I've got a couple batches under my belt and I have some questions.

1.  I haven't neutralized any of my soap and I would like to not have to.  What would I need to do?  Make sure it is with a certain PH range?

2.  What superfat do you use?  I used -10.  The soap seems fine but I want my soap to be as conditioning/moisturing as possible.

TIA!


----------



## new12soap (Mar 1, 2014)

If you are using excess lye, it has to be neutralized for the soap to be safe. If you don't want to neutralize, then use a 0-3% superfat.

Remember, neutralizing liquid soap refers to excess lye, NOT the pH of the soap, it will still always be alkaline.

If you have not needed to neutralize your soaps made with excess lye, then I wonder what calculator you are using? Does it account for the high impurities in KOH? If it doesn't, then that may explain it. KOH is only 90-95% pure, you may have entered a -10 sf and ended up with a 0.


----------



## asherbenruby (Mar 1, 2014)

new12soap said:


> If you are using excess lye, it has to be neutralized for the soap to be safe. If you don't want to neutralize, then use a 0-3% superfat.
> 
> Remember, neutralizing liquid soap refers to excess lye, NOT the pH of the soap, it will still always be alkaline.
> 
> If you have not needed to neutralize your soaps made with excess lye, then I wonder what calculator you are using? Does it account for the high impurities in KOH? If it doesn't, then that may explain it. KOH is only 90-95% pure, you may have entered a -10 sf and ended up with a 0.

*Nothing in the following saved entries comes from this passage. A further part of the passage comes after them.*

(** X16: a coalescing run that reaches a matching sentinel inside its
    time window goes through the whole group behind it: the entries of
    the group are taken as long as their kinds match, whatever their
    timestamps, up to and including the closing sentinel, and past it
    the run goes on by the time window of its first entry. *)
Theorem run_takes_whole_group (w : world) (filter : N) (action : dt_undo_action_t)
    (a s e : dt_undo_item_t) (mid rest : list dt_undo_item_t) :
  deref (from_ref action) w = a :: s :: mid ++ e :: rest ->
  is_group a = false ->
  matches a filter = true ->
  is_group s = true ->
  matches s filter = true ->
  in_time_period (ts s) (ts a) = true ->
  forallb (fun x => plain x && matches x filter) mid = true ->
  is_group e = true ->
  matches e filter = true ->
  callbacks_valid (deref (from_ref action) w) = true ->
  exists w',
    _undo_do_undo_redo callback_body w filter action = Ok w' /\
    deref (from_ref action) w' = plain_rest filter (ts a) false rest /\
    deref (to_ref action) w' =
      rev (plain_batch filter (ts a) false rest) ++ e :: rev mid ++ s :: a
      :: deref (to_ref action) w /\
    undo_calls (trace w') =
      undo_calls (trace w)
      ++ undo_call_of action a :: replayed action mid
      ++ replayed action (plain_batch filter (ts a) false rest).
Proof.
  intros Hd Ha Hma Hs Hms Hin Hmid He Hme Hcb.
  destruct (plain_batch_inside filter (ts a) mid (e :: rest) Hmid) as [Hb Hr].
  assert (Hbatch : plain_batch filter (ts a) false (s :: mid ++ e :: rest) =
                   s :: mid ++ e :: plain_batch filter (ts a) false rest).
  { simpl. rewrite Hms, Hin, Hs. simpl. rewrite Hb. simpl. now rewrite Hme, He. }
  assert (Hrest : plain_rest filter (ts a) false (s :: mid ++ e :: rest) =
                  plain_rest filter (ts a) false rest).
  { simpl. rewrite Hms, Hin, Hs. simpl. rewrite Hr. simpl. now rewrite Hme, He. }
  destruct (perform_at_head w filter action a (s :: mid ++ e :: rest) Hd Hma)
    as (w' & E & Hf & Ht & _ & Hc).
  { cbv zeta. rewrite Ha.
    pose proof (callbacks_valid_batch filter _ Hcb) as Hv.
    rewrite Hd in Hv. simpl in Hv. rewrite Hma, Ha in Hv. exact Hv. }
  rewrite Ha in Hf, Ht, Hc. rewrite Hbatch in Ht, Hc. rewrite Hrest in Hf.
  exists w'. repeat split; try assumption.
  - rewrite Ht. simpl. rewrite rev_app_distr. simpl.
    now rewrite <- !app_assoc.
  - rewrite Hc. rewrite (replayed_cons_plain _ _ _ Ha), (replayed_cons_group _ _ _ Hs).
    rewrite replayed_app, (replayed_cons_group _ _ _ He). reflexivity.
Qed.

(** X17: inside such a group the run still stops at the first entry
    whose kind does not match the mask: the opening sentinel and the
    entries before that one are moved, the rest of the group stays on
    the source list with its closing sentinel. *)
Theorem run_splits_group (w : world) (filter : N) (action : dt_undo_action_t)
    (a s x : dt_undo_item_t) (mid rest : list dt_undo_item_t) :
  deref (from_ref action) w = a :: s :: mid ++ x :: rest ->
  is_group a = false ->
  matches a filter = true ->
  is_group s = true ->
  matches s filter = true ->
  in_time_period (ts s) (ts a) = true ->
  forallb (fun y => plain y && matches y filter) mid = true ->
  matches x filter = false ->
  callbacks_valid (deref (from_ref action) w) = true ->
  exists w',
    _undo_do_undo_redo callback_body w filter action = Ok w' /\
    deref (from_ref action) w' = x :: rest /\
    deref (to_ref action) w' = rev mid ++ s :: a :: deref (to_ref action) w /\
    undo_calls (trace w') =
      undo_calls (trace w) ++ undo_call_of action a :: replayed action mid.
Proof.
  intros Hd Ha Hma Hs Hms Hin Hmid Hx Hcb.
  destruct (plain_batch_inside filter (ts a) mid (x :: rest) Hmid) as [Hb Hr].
  assert (Hbatch : plain_batch filter (ts a) false (s :: mid ++ x :: rest) = s :: mid).
  { simpl. rewrite Hms, Hin, Hs. simpl. rewrite Hb. simpl. rewrite Hx. simpl.
    now rewrite app_nil_r. }
  assert (Hrest : plain_rest filter (ts a) false (s :: mid ++ x :: rest) = x :: rest).
  { simpl. rewrite Hms, Hin, Hs. simpl. rewrite Hr. simpl. now rewrite Hx. }
  destruct (perform_at_head w filter action a (s :: mid ++ x :: rest) Hd Hma)
    as (w' & E & Hf & Ht & _ & Hc).
  { cbv zeta. rewrite Ha.
    pose proof (callbacks_valid_batch filter _ Hcb) as Hv.
    rewrite Hd in Hv. simpl in Hv. rewrite Hma, Ha in Hv. exact Hv. }
  rewrite Ha in Hf, Ht, Hc. rewrite Hbatch in Ht, Hc. rewrite Hrest in Hf.
  exists w'. repeat split; try assumption.
  - rewrite Ht. simpl. now rewrite <- !app_assoc.
  - rewrite Hc. now rewrite (replayed_cons_plain _ _ _ Ha), (replayed_cons_group _ _ _ Hs).
Qed.

(** ** What holds in every state a client can reach *)

Lemma _undo_record_group (w : world) (user_data : gpointer) (type : dt_undo_type_t)
    (data : dt_undo_data_t) (is_group : bool) (undo free_data p : gpointer) (now : float) :
  group (self (_undo_record w user_data type data is_group undo free_data p now)) =
    group (self w) /\
  group_indent (self (_undo_record w user_data type data is_group undo free_data p now)) =
    group_indent (self w) /\
  (locked (self w) = false ->
   locked (self (_undo_record w user_data type data is_group undo free_data p now)) = false).
Proof.
  destruct (disable_next (self w)) eqn:HD.
  - rewrite _undo_record_suppressed by assumption.
    destruct (free_data =? NULL); now repeat split.
  - destruct (locked (self w)) eqn:HL.
    + rewrite _undo_record_dropped by assumption. repeat split. discriminate.
    + rewrite _undo_record_stored by assumption. now repeat split.
Qed.
(** The loop shared by the visual and the environmental model: the value of
    the first entry whose label is [lbl], 0.0 when there is none. *)
Fixpoint score_of_label (lbl : string) (cls : ei_impulse_result_t) : cfloat :=
  match cls with
  | [] => Fnum 0.0
  | c :: rest =>
      if String.eqb (label c) lbl then value c else score_of_label lbl rest
  end.

(** One iteration of the arg-max loop of [run_sensor_inference]; the state is
    [(water_level_class, max_score)]. *)
Definition sensor_step (acc : Z * cfloat) (c : ei_classification) : Z * cfloat :=
  let '(cls, max_score) := acc in
  if fgt (value c) max_score then
    (if String.eqb (label c) "normal" then 0%Z
     else if String.eqb (label c) "elevated" then 1%Z
     else if String.eqb (label c) "critical" then 2%Z
     else cls,
     value c)
  else acc.

Definition class_of_result (res : ei_impulse_result_t) : Z :=
  fst (fold_left sensor_step res (0%Z, Fnum 0.0)).

Section Inference.

(** [EI_CLASSIFIER_INPUT_SIZE] comes from the model metadata header. *)
Variable EI_CLASSIFIER_INPUT_SIZE : nat.
Variable run_classifier : classifier.

Definition visual_signal : signal_t :=
  mk_signal EI_CLASSIFIER_INPUT_SIZE visual_get_data.

Definition run_visual_inference (frame_data : list Z) : cfloat :=
  let '(err, result) := run_classifier visual_signal in
  if negb (err =? EI_IMPULSE_OK)%Z then Fnum 0.0
  else score_of_label "blockage" result.

Definition sensor_signal (fw : firmware) : signal_t :=
  mk_signal 60 (sensor_get_data fw).

Definition run_sensor_inference (fw : firmware) : Z :=
  let '(err, result) := run_classifier (sensor_signal fw) in
  if negb (err =? EI_IMPULSE_OK)%Z then 0%Z
  else class_of_result result.

Definition env_signal (fw : firmware) : signal_t :=
  mk_signal 5 (env_get_data fw).

Definition run_environmental_inference (fw : firmware) : cfloat :=
  let '(err, result) := run_classifier (env_signal fw) in
  if negb (err =? EI_IMPULSE_OK)%Z then Fnum 0.0
  else score_of_label "high_risk" result.

End Inference.

(** ** Fusion and decision logic *)

(** The weighted combination of [fuse_and_alert]. *)
Definition fuse_double (blockage : cfloat) (wl_class : Z) (flood : cfloat)
  : cfloat :=
  dadd (dadd (dmul (dlit 0.40) blockage)
             (dmul (dlit 0.30) (ddiv (of_int wl_class) (dlit 2.0))))
       (dmul (dlit 0.30) flood).

(** The value stored in the [float] field [alert_score]. *)
Definition fuse (blockage : cfloat) (wl_class : Z) (flood : cfloat) : cfloat :=
  to_float (fuse_double blockage wl_class flood).

(** The [if]/[else if] chain of [fuse_and_alert]: level and message. *)
Definition alert_decision (score : cfloat) (wl_class : Z) (flood : cfloat)
  : string * string :=
  if fgt score ALERT_THRESHOLD_HIGH && (wl_class =? 2)%Z then
    ("HIGH", "CRITICAL: Drainage blockage detected with high water level!")%string
  else if fgt score ALERT_THRESHOLD_MEDIUM || (wl_class =? 1)%Z then
    ("MEDIUM", "WARNING: Potential blockage or elevated water level detected.")%string
  else if fgt flood (Fnum 0.7) then
    ("MEDIUM", "WARNING: Flood risk predicted based on weather patterns.")%string
  else
    ("LOW", "OK: Drainage system operating normally.")%string.

Definition fuse_and_alert (fw : firmware) : firmware :=
  let r := inference_results fw in
  let score := fuse (blockage_score r) (water_level_class r) (flood_risk r) in
  let '(level, message) :=
    alert_decision score (water_level_class r) (flood_risk r) in
  with_results
    (mk_results (blockage_score r) (water_level_class r) (flood_risk r)
                score level message) fw.

(** ** Alert sink and queries *)

Record alert_payload : Type := mk_payload {
  p_timestamp : Z;
  p_alert_level : string;
  p_alert_message : string;
  p_blockage_score : cfloat;
  p_water_level_class : Z;
  p_flood_risk : cfloat;
  p_temperature : cfloat;
  p_humidity : cfloat;
  p_water_level : cfloat
}.

(** [send_alert]: nothing is produced when WiFi is not connected; otherwise
    the JSON document is built and written out.  [now] is [millis()]. *)
Definition send_alert (wifi_connected : bool) (now : Z) (fw : firmware)
  : option alert_payload :=
  if negb wifi_connected then None
  else
    let r := inference_results fw in
    let e := current_env_data fw in
    Some (mk_payload now (alert_level r) (alert_message r)
            (blockage_score r) (water_level_class r) (flood_risk r)
            (temperature e) (humidity e) (water_level e)).

Record status_doc : Type := mk_status {
  s_status : string;
  s_uptime_ms : Z;
  s_alert_level : string;
  s_blockage_score : cfloat;
  s_water_level : cfloat;
  s_temperature : cfloat;
  s_humidity : cfloat
}.

Definition handle_status (now : Z) (fw : firmware) : status_doc :=
  mk_status "running" now
    (alert_level (inference_results fw))
    (blockage_score (inference_results fw))
    (water_level (current_env_data fw))
    (temperature (current_env_data fw))
    (humidity (current_env_data fw)).

Record alerts_doc : Type := mk_alerts {
  a_alert_level : string;
  a_alert_message : string;
  a_alert_score : cfloat
}.

Definition handle_alerts (fw : firmware) : alerts_doc :=
  mk_alerts (alert_level (inference_results fw))
            (alert_message (inference_results fw))
            (alert_score (inference_results fw)).

(** ** Main loop *)

(** What one iteration of [loop] reads from the outside world. *)
Record loop_inputs : Type := mk_inputs {
  in_millis : Z;
  in_dht_temperature : cfloat;
  in_dht_humidity : cfloat;
  in_bmp_pressure : cfloat;
  in_rain_value : Z;
  in_echo_duration : Z;
  in_frame : list Z;
  in_wifi_connected : bool;
  in_send_millis : Z
}.

(** [current_time - last] on [unsigned long] (32 bits on the ESP32). *)
Definition elapsed (current_time last : Z) : Z :=
  ((current_time - last) mod 2 ^ 32)%Z.

Definition with_last_env_time (t : Z) (fw : firmware) : firmware :=
  mk_firmware (last_camera_time fw) (last_sensor_time fw) t
    (water_level_buffer fw) (buffer_index fw) (current_env_data fw)
    (inference_results fw).

Definition with_last_sensor_time (t : Z) (fw : firmware) : firmware :=
  mk_firmware (last_camera_time fw) t (last_env_time fw)
    (water_level_buffer fw) (buffer_index fw) (current_env_data fw)
    (inference_results fw).

Definition with_last_camera_time (t : Z) (fw : firmware) : firmware :=
  mk_firmware t (last_sensor_time fw) (last_env_time fw)
    (water_level_buffer fw) (buffer_index fw) (current_env_data fw)
    (inference_results fw).

Definition with_blockage_score (x : cfloat) (fw : firmware) : firmware :=
  let r := inference_results fw in
  with_results (mk_results x (water_level_class r) (flood_risk r)
                  (alert_score r) (alert_level r) (alert_message r)) fw.

Definition with_water_level_class (c : Z) (fw : firmware) : firmware :=
  let r := inference_results fw in
  with_results (mk_results (blockage_score r) c (flood_risk r)
                  (alert_score r) (alert_level r) (alert_message r)) fw.

Definition with_flood_risk (x : cfloat) (fw : firmware) : firmware :=
  let r := inference_results fw in
  with_results (mk_results (blockage_score r) (water_level_class r) x
                  (alert_score r) (alert_level r) (alert_message r)) fw.

Section Loop.

Variable EI_CLASSIFIER_INPUT_SIZE : nat.
Variable run_classifier : classifier.

(** The three model calls of the inference block, in program order. *)
Definition run_models (frame_buffer : list Z) (fw : firmware) : firmware :=
  let fw1 :=
    with_blockage_score
      (run_visual_inference EI_CLASSIFIER_INPUT_SIZE run_classifier frame_buffer)
      fw in
  let fw2 :=
    with_water_level_class (run_sensor_inference run_classifier fw1) fw1 in
  with_flood_risk (run_environmental_inference run_classifier fw2) fw2.

(** The inference block of [loop]: the models, the fusion, and the
    conditional [send_alert]. *)
Definition inference_cycle (inp : loop_inputs) (fw : firmware)
  : firmware * option alert_payload :=
  let fw1 := fuse_and_alert (run_models (in_frame inp) fw) in
  let sent :=
    if negb (String.eqb (alert_level (inference_results fw1)) "LOW") then
      send_alert (in_wifi_connected inp) (in_send_millis inp) fw1
    else None in
  (with_last_camera_time (in_millis inp) fw1, sent).

Definition loop (inp : loop_inputs) (fw : firmware)
  : firmware * option alert_payload :=
  let current_time := in_millis inp in
  let fw1 :=
    if (ENV_INTERVAL <=? elapsed current_time (last_env_time fw))%Z then
      with_last_env_time current_time
        (read_rain_sensor (in_rain_value inp)
           (read_bmp280 (in_bmp_pressure inp)
              (read_dht22 (in_dht_temperature inp) (in_dht_humidity inp) fw)))
    else fw in
  let fw2 :=
    if (SENSOR_INTERVAL <=? elapsed current_time (last_sensor_time fw1))%Z then
      with_last_sensor_time current_time
        (update_water_level_buffer (read_ultrasonic (in_echo_duration inp)) fw1)
    else fw1 in
  if (CAMERA_INTERVAL <=? elapsed current_time (last_camera_time fw2))%Z then
    inference_cycle inp fw2
  else (fw2, None).

End Loop.

(** ** Rolling window: recording and readout *)

(** A run of [update_water_level_buffer] calls, oldest value first. *)
Definition record_all (vs : list cfloat) (fw : firmware) : firmware :=
  fold_left (fun st v => update_water_level_buffer v st) vs fw.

I used soapcalc and -10%  
What is a good PH for liquid soap?


----------



## FGOriold (Mar 1, 2014)

Liquid soap typically has a ph between 9 - 10.  If it is over 10, you may find it harsh.  Even higher and you have issues of excess lye that could be dangerous.  I have seen people say that their soap tests out below 9, but any liquid soap I have made in which the ph goes below 9, gets cloudy and starts to separate out.  Soap is meant to be alkaline and lowering the ph too much breaks it apart and it is no longer soap.


----------



## lady-of-4 (Mar 2, 2014)

new12soap said:


> If you are using excess lye, it has to be neutralized for the soap to be safe. If you don't want to neutralize, then use a 0-3% superfat.
> 
> Remember, neutralizing liquid soap refers to excess lye, NOT the pH of the soap, it will still always be alkaline.
> 
> If you have not needed to neutralize your soaps made with excess lye, then I wonder what calculator you are using? Does it account for the high impurities in KOH? If it doesn't, then that may explain it. KOH is only 90-95% pure, you may have entered a -10 sf and ended up with a 0.



The excess Lye has a direct correlation with pH of the soap.  More Lye,  higher pH.  Neutral in soap vocabulary is just lowering the pH as close to neutral as possible without going out of solution.  The point it goes out of solution,  as one other soaper mentioned, is below 9.  There is no way a person can get soap below 9 otherwise.


----------